Genesis HealthCare (NYSE: GEN) announced Tuesday that Harry Wilson will take the reins as the company’s new CEO.
Wilson — a “highly regarded turnaround specialist,” according to Genesis — previously led the restructuring of General Motors on behalf of the U.S. Treasury, and founded the corporate turnaround firm Maeva Group. He replaces Robert Fish, who filled in as CEO after the retirement of former CEO George Hager Jr. in January.
Genesis has run into lofty challenges as a result of the Covid-19 pandemic, culminating in the company warning its future as a going concern was in “substantial doubt” last August. The Kennett Square, Pennsylvania-based company has a portfolio of more than 325 skilled nursing facilities and assisted living communities in 24 states.
Wilson will also join the company’s board with his appointment, replacing James McKeon; Fish will remain a member of the board. The board also appointed David Harrington to the role of executive chairman. He is one of two directors appointed by health care turnaround firm ReGen Healthcare earlier this month to fill seats on Genesis’ board.
“The board and I would like to thank Bob Fish for stepping in to lead Genesis after the retirement of the Company’s longtime CEO, as well as Jim McKeon for his many years of dedication to Genesis,” Harrington said in a press release about Wilson’s appointment. “We are excited to welcome Mr.
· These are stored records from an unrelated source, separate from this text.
Fixpoint lex (mode : lex_mode) (s : string) : option (list token) :=
    match s with
    | "" =>
        match mode with
        | Between => Some []
        | InName acc => Some [TName acc]
        | InStr _ => None
        end
    | String c s' =>
        match mode with
        | InStr acc =>
            if bool_decide (c = "'"%char) then (TStr acc ::.) <$> lex Between s'
            else if bool_decide (c = "\"%char) || bool_decide (c = "010"%char) then None
            else lex (InStr (snoc acc c)) s'
        | InName acc =>
            if is_ident c then lex (InName (snoc acc c)) s'
            else
              match lex_between c with
              | Some (ts, mode') => (λ r, TName acc :: ts ++ r) <$> lex mode' s'
              | None => None
              end
        | Between =>
            match lex_between c with
            | Some (ts, mode') => (ts ++.) <$> lex mode' s'
            | None => None
            end
        end
    end.

Definition keywords : list string :=
    ["and"; "as"; "assert"; "break"; "class"; "continue"; "def"; "del";
     "elif"; "else"; "except"; "exec"; "finally"; "for"; "from"; "global";
     "if"; "import"; "in"; "is"; "lambda"; "not"; "or"; "pass"; "print";
     "raise"; "return"; "try"; "while"; "with"; "yield"].

  (** Names bound among Python 2.7's builtins or in the globals of the
      module [models]: as free names they evaluate to objects, not to
      Booleans, and are left out of the fragment. *)
Definition bound_names : list string :=
    ["ArithmeticError"; "AssertionError"; "AttributeError"; "BaseException";
     "BufferError"; "BytesWarning"; "DeprecationWarning"; "EOFError";
     "Ellipsis"; "EnvironmentError"; "Exception"; "FloatingPointError";
     "FutureWarning"; "GeneratorExit"; "IOError"; "ImportError";
     "ImportWarning"; "IndentationError"; "IndexError"; "KeyError";
     "KeyboardInterrupt"; "LookupError"; "MemoryError"; "NameError"; "None";
     "NotImplemented"; "NotImplementedError"; "OSError"; "OverflowError";
     "PendingDeprecationWarning"; "ReferenceError"; "RuntimeError";
     "RuntimeWarning"; "StandardError"; "StopIteration"; "SyntaxError";
     "SyntaxWarning"; "SystemError"; "SystemExit"; "TabError"; "TypeError";
     "UnboundLocalError"; "UnicodeDecodeError"; "UnicodeEncodeError";
     "UnicodeError"; "UnicodeTranslateError"; "UnicodeWarning";
     "UserWarning"; "ValueError"; "Warning"; "WindowsError";
     "ZeroDivisionError";
     "__builtins__"; "__debug__"; "__doc__"; "__file__"; "__import__";
     "__name__"; "__package__";
     "abs"; "all"; "any"; "apply"; "basestring"; "bin"; "bool"; "buffer";
     "bytearray"; "bytes"; "callable"; "chr"; "classmethod"; "cmp"; "coerce";
     "compile"; "complex"; "copyright"; "credits"; "delattr"; "dict"; "dir";
     "divmod"; "enumerate"; "eval"; "execfile"; "exit"; "file"; "filter";
     "float"; "format"; "frozenset"; "getattr"; "globals"; "hasattr"; "hash";
     "help"; "hex"; "id"; "input"; "int"; "intern"; "isinstance";
     "issubclass"; "iter"; "len"; "license"; "list"; "locals"; "long"; "map";
     "max"; "memoryview"; "min"; "next"; "object"; "oct"; "open"; "ord";
     "pow"; "property"; "quit"; "range"; "raw_input"; "reduce"; "reload";
     "repr"; "reversed"; "round"; "set"; "setattr"; "slice"; "sorted";
     "staticmethod"; "str"; "sum"; "super"; "tuple"; "type"; "unichr";
     "unicode"; "vars"; "xrange"; "zip";
     "OrderedDict"; "Metabolite"; "Reaction"; "Gene"; "Compartment";
     "StoichiometricModel"; "ConstraintBasedModel"; "GPRConstrainedModel"].

  (** A name token that stands for a free variable of the lambda. *)
Definition free_name (s : string) : bool :=
    match s with
    | "" => false
    | String c _ =>
        negb (is_digit c) && negb (bool_decide (s ∈ keywords))
        && negb (bool_decide (s ∈ bound_names))
    end.

  (** Python's grammar for Boolean operations, loosest first:
      [or_test: and_test ('or' and_test)*],
      [and_test: not_test ('and' not_test)*],
      [not_test: 'not' not_test | atom]. A chain [a or b or c] is nested to
      the right, which evaluates the operands in the same order and stops at
      the same operand as Python does. [n] bounds the depth of the
      descent. *)
Fixpoint parse_or (n : nat) (ts : list token) : option (expr * list token) :=
    match n with
    | O => None
    | S n =>
        match parse_and n ts with
        | Some (a, TName s :: ts') =>
            if bool_decide (s = "or")
            then match parse_or n ts' with
                 | Some (b, ts'') => Some (Or a b, ts'')
                 | None => None
                 end
            else Some (a, TName s :: ts')
        | r => r
        end
    end
with parse_and (n : nat) (ts : list token) : option (expr * list token) :=
    match n with
    | O => None
    | S n =>
        match parse_not n ts with
        | Some (a, TName s :: ts') =>
            if bool_decide (s = "and")
            then match parse_and n ts' with
                 | Some (b, ts'') => Some (And a b, ts'')
                 | None => None
                 end
            else Some (a, TName s :: ts')
        | r => r
        end
    end
with parse_not (n : nat) (ts : list token) : option (expr * list token) :=
    match n with
    | O => None
    | S n =>
        match ts with
        | TName s :: ts' =>
            if bool_decide (s = "not")
            then match parse_not n ts' with
                 | Some (a, ts'') => Some (Not a, ts'')
                 | None => None
                 end
            else parse_atom n ts
        | _ => parse_atom n ts
        end
    end
with parse_atom (n : nat) (ts : list token) : option (expr * list token) :=
    match n with
    | O => None
    | S n =>
        match ts with
        | TLPar :: ts' =>
            match parse_or n ts' with
            | Some (e, TRPar :: ts'') => Some (e, ts'')
            | _ => None
            end
        | TName s :: ts' =>
            if bool_decide (s = "x")
            then match ts' with
                 | TLBrack :: TStr k :: TRBrack :: ts'' => Some (Lookup k, ts'')
                 | _ => None
                 end
            else if bool_decide (s = "True") then Some (Const true, ts')
            else if bool_decide (s = "False") then Some (Const false, ts')
            else if free_name s then Some (Name s, ts')
            else None
        | _ => None
        end
    end.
Wilson, and his highly regarded company, as we quickly chart a path to recovery. Mr. Wilson has a successful history of rapidly transforming businesses, driving significant improvements in customer service and unlocking value.”
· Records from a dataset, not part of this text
(** * A shallow embedding of [LocalStorageClient] / [LocalStorageTable]

    Source: [src/index.ts] (class [LocalStorageClient]) and the
    documented copy in [src/unnamed/part_000] (class [LocalStorageTable],
    which adds the remote synchronisation methods).  Both classes have the
    same CRUD code; this file models it once.

    Data model.
    - [json] is a value that [JSON.parse] can produce (what a storage slot
      or a response body holds).  An object is the list of its own
      properties in JavaScript property order (array-index keys in
      ascending order, then the other keys in creation order), without
      duplicate keys; every object has [Object.prototype] as prototype.
    - [val] is a run-time JavaScript value as the callers and the code build
      it: it adds [undefined], which only occurs in caller objects (queries,
      updates, items) and as the result of reading a missing property, and
      the built-in objects reachable by reading a property of a parsed
      object: [Object], [Object.prototype] and the methods of
      [Object.prototype] (a caller may also put them in a query).
      Arrays and objects of [val] are values created in the current call;
      every object read from storage is freshly parsed, so it is never
      identical ([===]) to an object the caller holds.
    - the environment: the [localStorage] slots, whether [getItem] /
      [setItem] throw (disabled storage, quota exceeded), the reading of
      [Date.now()], and a heap of caller-owned objects (the [item] passed
      to [insert] is a reference that [insert] mutates).
    Numbers are integers ([Z]); property access on values that are neither
    objects nor [null]/[undefined] yields [undefined] (the members of
    arrays, strings, numbers and booleans, such as [length], are not
    modelled: tables here hold records). *)

From Stdlib Require Import String List ZArith Bool Lia.
Import ListNotations.
Open Scope string_scope.
Open Scope Z_scope.
Set Warnings "-register-all".

(** ** Values *)

Inductive json : Type :=
| JNull
| JBool (b : bool)
| JNum (n : Z)
| JStr (s : string)
| JArr (l : list json)
| JObj (o : list (string * json)).

Inductive val : Type :=
| VUndef
| VNull
| VBool (b : bool)
| VNum (n : Z)
| VStr (s : string)
| VArr (l : list val)
| VObj (o : list (string * val))
| VBuiltin (name : string).  (* [Object], [Object.prototype], or
                                 ["Object.prototype." ++ m] for its method [m] *)

(** A [json] value seen as a run-time value (what [JSON.parse] returns). *)
Fixpoint embed (j : json) : val :=
  match j with
  | JNull => VNull
  | JBool b => VBool b
  | JNum n => VNum n
  | JStr s => VStr s
  | JArr l => VArr (map embed l)
  | JObj o => VObj (map (fun '(k, x) => (k, embed x)) o)
  end.

Definition embed_obj (o : list (string * json)) : list (string * val) :=
  map (fun '(k, x) => (k, embed x)) o.

(** [JSON.stringify] treats [undefined] and functions alike: omitted as an
    object property, [null] in an array, no text at the top level.  Of the
    built-ins only [Object.prototype] is not a function. *)
Definition json_omits (v : val) : bool :=
  match v with
  | VUndef => true
  | VBuiltin n => negb (String.eqb n "Object.prototype")
  | _ => false
  end.

(** [JSON.parse(JSON.stringify(v))] for a value that [JSON.stringify] does
    not omit ([Object.prototype] has no enumerable property: [{}]). *)
Fixpoint to_json (v : val) : json :=
  match v with
  | VUndef => JNull
  | VNull => JNull
  | VBool b => JBool b
  | VNum n => JNum n
  | VStr s => JStr s
  | VArr l => JArr (map to_json l)
  | VObj o =>
      JObj ((fix go (o : list (string * val)) : list (string * json) :=
               match o with
               | [] => []
               | (k, x) :: t => if json_omits x then go t else (k, to_json x) :: go t
               end) o)
  | VBuiltin n => if String.eqb n "Object.prototype" then JObj [] else JNull
  end.

Definition obj_to_json (o : list (string * val)) : list (string * json) :=
  match to_json (VObj o) with
  | JObj o' => o'
  | _ => []
  end.

(** Strict equality [a === b].  Arrays and objects compare by identity; the
    left operand is always a property of a freshly parsed record (or a
    built-in it inherits), so an array or object built in the current call
    never compares equal; a built-in is identical only to itself. *)
Definition strict_eq (a b : val) : bool :=
  match a, b with
  | VUndef, VUndef => true
  | VNull, VNull => true
  | VBool x, VBool y => Bool.eqb x y
  | VNum x, VNum y => Z.eqb x y
  | VStr x, VStr y => String.eqb x y
  | VBuiltin x, VBuiltin y => String.eqb x y
  | _, _ => false
  end.

(** [obj[k]] for a key that the object [obj] does not own: the member it
    inherits from [Object.prototype], or [undefined]. *)
Definition object_proto_methods : list string :=
  ["__defineGetter__"; "__defineSetter__"; "hasOwnProperty"; "__lookupGetter__";
   "__lookupSetter__"; "isPrototypeOf"; "propertyIsEnumerable"; "toString";
   "valueOf"; "toLocaleString"].

Definition inherited (k : string) : val :=
  if String.eqb k "constructor" then VBuiltin "Object"
  else if String.eqb k "__proto__" then VBuiltin "Object.prototype"
  else if existsb (String.eqb k) object_proto_methods
  then VBuiltin ("Object.prototype." ++ k)
  else VUndef.

Fixpoint assoc {A} (k : string) (o : list (string * A)) : option A :=
  match o with
  | [] => None
  | (k', x) :: t => if String.eqb k k' then Some x else assoc k t
  end.

(** Array indices: the canonical decimal text of an integer in
    [[0, 2^32 - 2]]. *)
Definition digit_of (c : Ascii.ascii) : option N :=
  let n := Ascii.N_of_ascii c in
  if (48 <=? n)%N && (n <=? 57)%N then Some (n - 48)%N else None.

Fixpoint digits_value (s : string) (acc : N) : option N :=
  match s with
  | EmptyString => Some acc
  | String c t =>
      match digit_of c with
      | Some d => digits_value t (acc * 10 + d)%N
      | None => None
      end
  end.

Definition index_of (k : string) : option N :=
  match k with
  | EmptyString => None
  | String c t =>
      match digit_of c with
      | None => None
      | Some 0%N => match t with EmptyString => Some 0%N | _ => None end
      | Some d =>
          match digits_value t d with
          | Some n => if (n <=? 4294967294)%N then Some n else None
          | None => None
          end
      end
  end.

(** A new key [k] goes before the existing key [k'] when [k] is an array
    index smaller than [k'] or [k'] is not an array index. *)
Definition goes_before (n : N) (k' : string) : bool :=
  match index_of k' with
  | None => true
  | Some m => (n <? m)%N
  end.

Fixpoint insert_index (n : N) (k : string) (v : val) (o : list (string * val))
  : list (string * val) :=
  match o with
  | [] => [(k, v)]
  | (k', x) :: t =>
      if goes_before n k' then (k, v) :: (k', x) :: t
      else (k', x) :: insert_index n k v t
  end.

Fixpoint obj_replace (o : list (string * val)) (k : string) (v : val)
  : list (string * val) :=
  match o with
  | [] => []
  | (k', x) :: t => if String.eqb k k' then (k', v) :: t else (k', x) :: obj_replace t k v
  end.

(** Defining the own data property [k] of an ordinary object ([item.id = v],
    and each property copied by a spread [{ ...a }]): an existing property
    is overwritten in place; a new one is placed in property order (an
    array index among the indices, in ascending order, any other key
    last). *)
Definition obj_set (o : list (string * val)) (k : string) (v : val)
  : list (string * val) :=
  if existsb (String.eqb k) (map fst o) then obj_replace o k v
  else match index_of k with
       | Some n => insert_index n k v o
       | None => (o ++ [(k, v)])%list
       end.

(** ** Exceptions and the two monads *)

Inductive exn : Type :=
| TypeError
| SyntaxError
| StorageError
| NetworkError.

Inductive result (A : Type) : Type :=
| Ok (a : A)
| Throw (e : exn).
Arguments Ok {A} a.
Arguments Throw {A} e.

Definition rbind {A B} (r : result A) (f : A -> result B) : result B :=
  match r with
  | Ok a => f a
  | Throw e => Throw e
  end.

Notation "x <-? r ;; k" := (rbind r (fun x => k))
  (at level 61, r at next level, right associativity).

(** Caller-owned objects live in a heap; [loc] is a reference to one. *)
Definition loc := nat.

(** Text held by a storage slot or sent as a response body: either the text
    of a JSON value, or text that [JSON.parse] rejects. *)
Inductive slot : Type :=
| SJson (j : json)
| SText (t : string).

Record state : Type := mkState {
  ls : string -> option slot;          (* localStorage *)
  read_ok : bool;                      (* getItem does not throw *)
  write_ok : bool;                     (* setItem does not throw *)
  now : Z;                             (* what Date.now() returns *)
  heap : loc -> option (list (string * val))
}.

Definition M (A : Type) : Type := state -> result A * state.
Lemma isabs_str (p : PurePath) :
  normal p = true -> isabs (str p) = negb (String.eqb (root p) "").
Proof.
  destruct p as [rt tl]. unfold normal. simpl. intros H.
  apply andb_true_iff in H as [Hr Ht].
  unfold valid_root in Hr.
  apply orb_true_iff in Hr as [Hr | Hr];
    [apply orb_true_iff in Hr as [Hr | Hr] |];
    apply String.eqb_eq in Hr; subst rt.
  - destruct tl as [|a l]; [reflexivity |].
    rewrite str_parsed;
      [| now apply forallb_component_keep | discriminate].
    simpl in Ht. apply andb_true_iff in Ht as [Ha _].
    destruct (join_head a l Ha) as (c & r & E & Hc).
    simpl root; simpl tail. unfold format_parsed_parts.
    change ("" ++ PyStr.join "/" (a :: l))%string
      with (PyStr.join "/" (a :: l)).
    rewrite E. unfold isabs.
    change (String.prefix "/" (String c r))
      with (if ascii_dec "/" c then String.prefix "" r else false).
    destruct (ascii_dec "/" c) as [<- | _]; [congruence | reflexivity].
  - unfold isabs, str, format_parsed_parts, PyStr.join. simpl.
    now destruct (String.concat "/" tl).
  - unfold isabs, str, format_parsed_parts, PyStr.join. simpl.
    reflexivity.
Qed.

Lemma root_project_root (file : string) :
  root (project_root file) = root (Path file).
Proof. now rewrite project_root_two_levels_up. Qed.

(** X7. The arguments are absolute file names exactly when [__file__]
    is one: an absolute location gives arguments that do not depend on
    the directory the generator is started in, a relative one gives
    relative arguments. *)
Theorem arguments_absolute_iff_location (file : string) :
  isabs (str (spec file)) = isabs file
  /\ isabs (str (generated file)) = isabs file
  /\ isabs (str (config file)) = isabs file.
Proof.
  pose proof (normal_project_root file) as Hn.
  assert (Hroot : negb (String.eqb (root (project_root file)) "")
                  = isabs file).
  { rewrite root_project_root, isabs_root. unfold Path, parse_path.
    now destruct (splitroot file). }
  repeat split.
  - rewrite isabs_str by (unfold spec; now apply normal_truediv).
    now rewrite spec_parts.
  - rewrite isabs_str
      by (unfold generated; now repeat apply normal_truediv).
    now rewrite generated_parts.
  - rewrite isabs_str
      by (unfold config, generated; now repeat apply normal_truediv).
    now rewrite config_parts.
Qed.

End TextOfArguments.

(** ** Where the characters of the command come from *)

Section Characters.
Local Open Scope path_scope.

Lemma contains_append_false (d : ascii) (a b : string) :
  PyStr.contains d (a ++ b)%string = false ->
  PyStr.contains d a = false /\ PyStr.contains d b = false.
Proof. rewrite contains_append. apply orb_false_iff. Qed.

Lemma absent_split (d c : ascii) (s : string) :
  PyStr.contains d s = false -> absent d (PyStr.split c s) = true.
Proof.
  unfold absent, PyStr.contains, PyStr.chars.
  induction s as [|x s IH]; [reflexivity |].
  simpl. intros H. apply orb_false_iff in H as [Hx Hs].
  specialize (IH Hs).
  destruct (Ascii.eqb x c).
  - simpl. exact IH.
  - destruct (PyStr.split c s) as [|w ws]; simpl.
    + now rewrite Hx.
    + simpl in IH. now rewrite Hx.
Qed.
As CEO, Wilson will focus his attention on creating and implementing the company’s turnaround plan. He also will prioritize “building a foundation for future innovation and growth as a national leader in eldercare,” according to Genesis.
“I am very excited to lead the team at Genesis through this challenging period to an exciting future,” Wilson said in the release. “I plan to work with our seasoned management team to develop the best path forward to continue delivering high-quality care to our residents and patients and unlock the potential of the company and its people.”
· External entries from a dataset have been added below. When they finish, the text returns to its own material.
(** A left join with a series writes, under the label of its state, the
    observation of each date of the left side. *)
Lemma merge_series_col left data state :
  NoDup data.*1 → state ≠ "Date" →
  (∀ l, l ∈ rows left → l !! state = None) →
  col (merge_left_on_Date left (rename (series_frame data) "Unemployment Rate" state)) state
  = (λ dc, match dc with Ts d => value_at data d | _ => NaN end) <$> col left "Date".
Proof.
  intros Hnd Hs Hl. unfold col. cbn [rows merge_left_on_Date].
  rewrite <- list_fmap_compose.
  assert (Hnd' : NoDup ((λ r, at_ r "Date")
                          <$> rows (rename (series_frame data) "Unemployment Rate" state))).
  { fold (col (rename (series_frame data) "Unemployment Rate" state) "Date").
    rewrite col_renamed_series_date by done. by apply (NoDup_fmap_2 _). }
  induction (rows left) as [|l ls IH]; [done|].
  cbn [flat_map]. rewrite fmap_app, fmap_cons, IH by (intros; apply Hl; by right).
  cbn [app]. f_equal. unfold merge_row.
  pose proof (series_rows_of_date data state (at_ l "Date") Hs) as Hrows.
  destruct (filter_distinct_dates _ (at_ l "Date") Hnd') as [Hf|(r & Hf & Hr)];
    rewrite Hf in *.
  - cbn. assert (at_ l state = NaN) as -> by (unfold at_; by rewrite Hl; [|left]).
    destruct (at_ l "Date"); try done. by rewrite Hrows.
  - cbn. destruct Hrows as (d & -> & Hv).
    rewrite at_union_left_missing by (apply Hl; by left). by rewrite Hv.
Qed.

Lemma merge_left_keys left right :
  keys_in_columns left → keys_in_columns right → "Date" ∈ columns left →
  keys_in_columns (merge_left_on_Date left right).
Proof.
  intros Hl Hr Hd r c Hin Hc. cbn [rows columns merge_left_on_Date] in *.
  apply not_elem_of_app in Hc as [Hcl Hcr].
  assert (c ∉ columns right) as Hcr'.
  { intros Hin'. apply Hcr. apply list_elem_of_In, filter_In.
    split; [by apply list_elem_of_In|]. apply negb_true_iff, String.eqb_neq.
    by intros ->. }
  apply list_elem_of_In, in_flat_map in Hin as (l & Hlin%list_elem_of_In & Hin%list_elem_of_In).
  unfold merge_row in Hin.
  destruct (List.filter _ (rows right)) as [|m ms] eqn:Hf.
  - apply list_elem_of_singleton in Hin as ->. by apply Hl.
  - apply list_elem_of_fmap in Hin as (r0 & -> & Hr0).
    apply lookup_union_None. split; [by apply Hl|]. apply Hr; [|done].
    rewrite <- Hf in Hr0. by apply list_elem_of_In, filter_In in Hr0 as [?%list_elem_of_In _].
Qed.

Lemma getitems_keys df cs b : getitems df cs = Done b → keys_in_columns b ∧ columns b = cs.
Proof.
  unfold getitems. destruct (List.filter _ cs); [|done]. intros [= <-].
  split; [|done]. intros r c Hr Hc. cbn [rows columns] in *.
  apply list_elem_of_fmap in Hr as (r0 & -> & _).
  apply map_lookup_filter_None. right. intros x _ Hx. by apply Hc.
Qed.

(** The merge loop keeps the columns it does not merge. *)
Lemma merged_keeps states_selected : ∀ backbone c,
  distinct_dates fred →
  Forall (λ s, is_Some (STATE_SERIES_IDS !! s)) states_selected →
  c ∉ states_selected → c ≠ "Date" →
  col (foldl (merge_state fred) backbone states_selected) c = col backbone c.
Proof.
  intros backbone c Hdd Hsel. revert backbone.
  induction Hsel as [|s states Hs Hsel IH]; intros backbone Hc Hd; [done|].
  apply not_elem_of_cons in Hc as [Hcs Hc].
  cbn [foldl]. rewrite IH by done. unfold merge_state.
  destruct Hs as [series_id Hid]. rewrite Hid.
  destruct (empty (fetched fred series_id)) eqn:He; [done|].
  unfold fetched in *. destruct (fred series_id) as [e|data] eqn:Hf; [done|].
  apply merge_left_col_kept.
  - rewrite col_renamed_series_date by (apply selectable_not_reserved; by rewrite Hid).
    apply (NoDup_fmap_2 _). by eapply Hdd.
  - intros r Hr. apply (renamed_series_keys data s r c Hr).
    rewrite columns_renamed_series, !elem_of_cons, elem_of_nil. naive_solver.
Qed.

Lemma merge_state_invariants backbone s :
  is_Some (STATE_SERIES_IDS !! s) →
  keys_in_columns backbone → "Date" ∈ columns backbone →
  keys_in_columns (merge_state fred backbone s)
  ∧ "Date" ∈ columns (merge_state fred backbone s)
  ∧ ∀ x, x ≠ s → x ∉ columns backbone → x ∉ columns (merge_state fred backbone s).
Proof.
  intros [series_id Hid] Hk Hd. unfold merge_state. rewrite Hid.
  destruct (empty (fetched fred series_id)) eqn:He; [done|].
  unfold fetched in *. destruct (fred series_id) as [e|data]; [done|].
  split; [|split].
  - apply merge_left_keys; [done| |done]. apply renamed_series_keys.
  - rewrite merge_left_columns. apply elem_of_app. by left.
  - intros x Hx Hnot. rewrite merge_left_columns, columns_renamed_series.
    intros [?|Hin%list_elem_of_In%filter_In]%elem_of_app; [done|].
    destruct Hin as [Hin%list_elem_of_In Hne].
    rewrite !elem_of_cons, elem_of_nil in Hin.
    destruct Hin as [->|[->|[]]]; [done|done].
Qed.

(** The column of a merged state holds its observation at each date of the
    backbone. *)
Lemma merged_state_col states_selected : ∀ backbone s series_id data,
  distinct_dates fred →
  NoDup states_selected →
  Forall (λ s, is_Some (STATE_SERIES_IDS !! s)) states_selected →
  keys_in_columns backbone → "Date" ∈ columns backbone →
  (∀ x, x ∈ states_selected → x ∉ columns backbone) →
  s ∈ states_selected →
  STATE_SERIES_IDS !! s = Some series_id → fred series_id = inr data → data ≠ [] →
  col (foldl (merge_state fred) backbone states_selected) s
  = (λ dc, match dc with Ts d => value_at data d | _ => NaN end) <$> col backbone "Date".
Proof.
  induction states_selected as [|s0 states IH];
    intros backbone s series_id data Hdd Hnd Hsel Hk Hd Hnew Hs Hid Hf Hne.
  { by apply elem_of_nil in Hs. }
  apply NoDup_cons in Hnd as [Hs0 Hnd]. apply Forall_cons in Hsel as [Hsome Hsel].
  destruct (merge_state_invariants backbone s0 Hsome Hk Hd) as (Hk1 & Hd1 & Hnew1).
  destruct (selectable_not_reserved s0 Hsome) as (Hs0d & _).
  cbn [foldl]. apply elem_of_cons in Hs as [->|Hs].
  - rewrite merged_keeps by done. unfold merge_state. rewrite Hid.
    unfold fetched. rewrite Hf.
    destruct data as [|o data]; [done|]. cbn [empty series_frame columns rows fmap list_fmap].
    apply merge_series_col; [by eapply Hdd|done|].
    intros l Hl. apply Hk; [done|]. apply Hnew. by left.
  - assert (Hnew' : ∀ x, x ∈ states → x ∉ columns (merge_state fred backbone s0)).
    { intros x Hx. apply Hnew1; [by intros ->|]. apply Hnew. by right. }
    rewrite (IH _ s series_id data) by done.
    f_equal. unfold merge_state. destruct Hsome as [id0 Hid0]. rewrite Hid0.
    destruct (empty (fetched fred id0)) eqn:He; [done|].
    unfold fetched in *. destruct (fred id0) as [e|data0] eqn:Hf0; [done|].
    apply merge_left_dates. rewrite col_renamed_series_date by done.
    apply (NoDup_fmap_2 _). by eapply Hdd.
Qed.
Wilson’s appointment comes just weeks after Welltower (NYSE: WELL) substantially exited its operating relationship with Genesis, giving some of the nursing home giant’s buildings to another operating partner, ProMedica.
Welltower agreed to pay Genesis an $86 million lease termination fee under the transactions, which the skilled nursing operator vowed to immediately pay back to reduce its debt. When Genesis hits “certain restructuring milestones,” the REIT will reduce its loans by another $170 million in exchange for a 15% equity stake in the operator.
The moves were part of a series of real estate deals totaling $880 million in value.